You can use the updated docker image to run lisflood, so without taking care to install dependencies on your system. First, you pull image from repository.
docker pull efas/lisflood:latest
Copy Drina catchment files from container to your host, using mapped directories.
docker run -v /absolute_path/to/my/local/folder:/usecases efas/lisflood:latest usecases
After this command, you can find all files to run a test against Drina catchment under the directory you mapped: /absolute_path/to/my/local/folder/Drina
Now, you can run LISFLOOD as a docker container to test the Drina catchment. Only thing you need to do is to map the Drina folder to the container folder input
, by using -v option.
In the XML settings file, all paths are adjusted to be relative to the very same settings file, so you don't need to edit paths, as long as you keep same folders structure.

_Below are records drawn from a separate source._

(* ===== verification/GraphOps.v ===== *)
(** * Graphs refine their ids

    What a client of a [Graph] may rely on, with nodes and edges known by their ids
    and no addresses: the specification [Spec], the abstraction of a graph, and the
    theorem that the operations of [Graph] implement those of the specification,
    although addresses are used again and the sets of edges are kept twice. *)
From S2P Require Import Prelude Numbers Status EdgeSet Graph GraphInvariant.
Local Open Scope Z_scope.

(** ** The specification *)

(** An edge: the id of its source, the output, the id of its destination, the input. *)
Definition Arc : Type := nat * Z * nat * Z.
Definition arc_src (a : Arc) : nat := a.1.1.1.
Definition arc_out (a : Arc) : Z := a.1.1.2.
Definition arc_dst (a : Arc) : nat := a.1.2.
Definition arc_in (a : Arc) : Z := a.2.

Record Spec := mkSpec {
  s_nodes : list (option NodeProperties);
  s_arcs : list (option Arc) }.

Definition spec_node (sg : Spec) (i : nat) : option NodeProperties := mjoin (s_nodes sg !! i).
Definition spec_arc (sg : Spec) (k : nat) : option Arc := mjoin (s_arcs sg !! k).

Definition drop_arcs (P : Arc → bool) (l : list (option Arc)) : list (option Arc) :=
  (λ o, a ← o; if P a then None else Some a) <$> l.

Definition touches (i : nat) (a : Arc) : bool := Nat.eqb (arc_dst a) i || Nat.eqb (arc_src a) i.

(** ** The abstraction *)

Definition node_props (g : Graph) (p : nat) : option NodeProperties := node_heap g !! p ≫= props_.
Definition node_id (g : Graph) (p : nat) : option nat := (λ n, Z.to_nat (id_ n)) <$> node_heap g !! p.

Definition arc_of (g : Graph) (e : nat) : option Arc :=
  E ← edge_heap g !! e;
  s ← src_ E ≫= node_id g;
  d ← dst_ E ≫= node_id g;
  Some (s, src_output_ E, d, dst_input_ E).

Definition abs_nodes (g : Graph) : list (option NodeProperties) := (λ o, o ≫= node_props g) <$> nodes_ g.
Definition abs_arcs (g : Graph) : list (option Arc) := (λ o, o ≫= arc_of g) <$> edges_ g.

Definition abs (g : Graph) : Spec := mkSpec (abs_nodes g) (abs_arcs g).

Lemma core_props g g' p :
  core_node <$> node_heap g' !! p = core_node <$> node_heap g !! p → node_props g' p = node_props g p.
Proof. unfold node_props. destruct (node_heap g' !! p), (node_heap g !! p); cbn; intros [=]; auto. Qed.

Lemma core_id g g' p :
  core_node <$> node_heap g' !! p = core_node <$> node_heap g !! p → node_id g' p = node_id g p.
Proof. unfold node_id. destruct (node_heap g' !! p), (node_heap g !! p); cbn; intros [=]; congruence. Qed.

Lemma arc_of_same g g' e :
  edge_heap g' !! e = edge_heap g !! e → (∀ p, live_node g p → node_id g' p = node_id g p) →
  (∀ E p, edge_heap g !! e = Some E → src_ E = Some p ∨ dst_ E = Some p → live_node g p) →
  arc_of g' e = arc_of g e.
Proof.
  intros He Hid Hl. unfold arc_of. rewrite He. destruct (edge_heap g !! e) as [E|]; [|done]. cbn.
  destruct (src_ E) as [s|] eqn:Hs, (dst_ E) as [d|] eqn:Hd; cbn; rewrite ?Hid; try done; eapply Hl; eauto.
Qed.

Lemma live_ends g i e : wf g → is_edge g e i → ∀ E p, edge_heap g !! e = Some E → src_ E = Some p ∨ dst_ E = Some p → live_node g p.
Proof.
  intros Hw Hi E p HE Hp. destruct (w_edge _ Hw i e Hi) as (s&d&x&y&HE'&Hs&Hd). rewrite HE in HE'. injection HE' as ->.
  cbn in Hp. destruct Hp as [[= <-]|[= <-]]; done.
Qed.

Lemma node_id_is g p i : wf g → is_node g p i → node_id g p = Some i.
Proof. intros Hw Hi. destruct (w_node _ Hw i p Hi) as (n&Hn&Hid&_). unfold node_id. rewrite Hn. cbn. rewrite Hid. f_equal. lia. Qed.

Lemma arc_of_is g e k :
  wf g → is_edge g e k → ∃ s d x y i j, edge_heap g !! e = Some (mkEdge (Some s) (Some d) (Z.of_nat k) x y) ∧
    is_node g s i ∧ is_node g d j ∧ arc_of g e = Some (i, x, j, y).
Proof.
  intros Hw Hk. destruct (w_edge _ Hw k e Hk) as (s&d&x&y&HE&[i Hi]&[j Hj]). exists s, d, x, y, i, j.
  split_and!; try done. unfold arc_of. rewrite HE. cbn. rewrite (node_id_is _ _ _ Hw Hi), (node_id_is _ _ _ Hw Hj). done.
Qed.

Execute the following to run the simulation:
docker run -v /absolute_path/to/my/local/folder/Drina:/input efas/lisflood /input/settings/lisfloodSettings_cold_day_base.xml
Once LISFLOOD finished, you can find reported maps in /absolute_path/to/my/local/folder/Drina/outputs/
folder.
LISFLOOD is also distributed as a standard python package. You can install the pip package in your Python 2.71 virtualenv:
pip install lisflood-model
Command above will also install the executable lisflood
in the virtualenv, so that you can run LISFLOOD with the following:
lisflood /absolute_path/to/my/local/folder/Drina/settings/lisfloodSettings_cold_day_base.xml
1: We planned to migrate to Python 3 in a few months.